Yesterday, I found myself repeatedly whipped up into a froth over the situation in Ferguson. Even though I do not usually watch the news, I found myself transfixed by coverage of Ferguson when I turned on the television to put on an episode of The Wiggles for the kids.

One tidbit that the news decided to report on was the racial divide in how Americans view what happened to Mike Brown. Apparently, 57% of blacks believe that Officer Darren Wilson is guilty of murder, while only 17% of whites do.

This set me off. I was horrified. How could 83% of whites look at the facts and not come to the conclusion that Mike Brown was murdered?

I mentioned this information to J. His immediate response was so straight to the point and rational that I wondered what the hell was wrong with me.
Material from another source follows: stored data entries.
(* ===== verification/AgentLoop.v ===== *)
(** * The agent loop

    [crates/impetus-core/src/agent_loop.rs] and the steering of a run in
    [steer_rewrite.rs]: the model is asked, its tool calls are carried out, and what
    they show goes into the next prompt, until the model answers without calls or a
    limit ends the run.

    The loop is a program over the runtime, the tools, the clock and the provider's
    own requests; the provider is any program over its callback.  The handler at
    the end answers with the components of the other files. *)

From S2P Require Import Prelude Str Utf8 Redact ToolSchema Action McpClient McpLive Events EventStore Budget BudgetStore.
From S2P Require Import PathScope WebSecurity Policy EffectFence Effects Completion Projection AgentRuntime RuntimeLog.
From S2P Require Import WorkspaceFiles MemoryStore OutputReducer Artifacts ContextBuilder WebTools Prog Provider ProviderStreams.
From S2P Require Import ReadOnlyTools ToolOrchestrator Observations.

Open Scope string_scope.
Open Scope nat_scope.
Open Scope list_scope.
Open Scope impetus_scope.

(** ** Steering *)

Abbreviation SteerPendingQueue := (gmap Uuid (list string)).

Section steer.
Context `{Json}.

Record SteerActiveContext := mkSteerContext {
  sa_session_id : Uuid;
  sa_active_run_id : Uuid;
  sa_active_prompt : option string;
}.

Record SteerRewriteOutput := mkSteerOutput {
  so_fragment : string;
  so_messages : list ProviderMessage;
}.

Definition from_fragment (fragment : string) : SteerRewriteOutput :=
  mkSteerOutput fragment [user_message fragment].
"How can anyone have an opinion on whether the officer is guilty of murder," he asked, "since no one knows all the facts yet and there has been no trial?"

Thank you, J.

You're right. There may be a court of public opinion in our 24-hour news cycle, but here in America we give everyone his day in court. My white-hot anger at this situation has made me irrational and made me forget the fact that I don't know exactly what happened and that Officer Wilson does have the right to defend himself in front of a jury of his peers.

Thank heaven for the engineers and economists and lawyers and others who are able to look dispassionately at the situation and recognize that their emotions are not the same as facts.

Without that kind of dispassion, there is no way forward.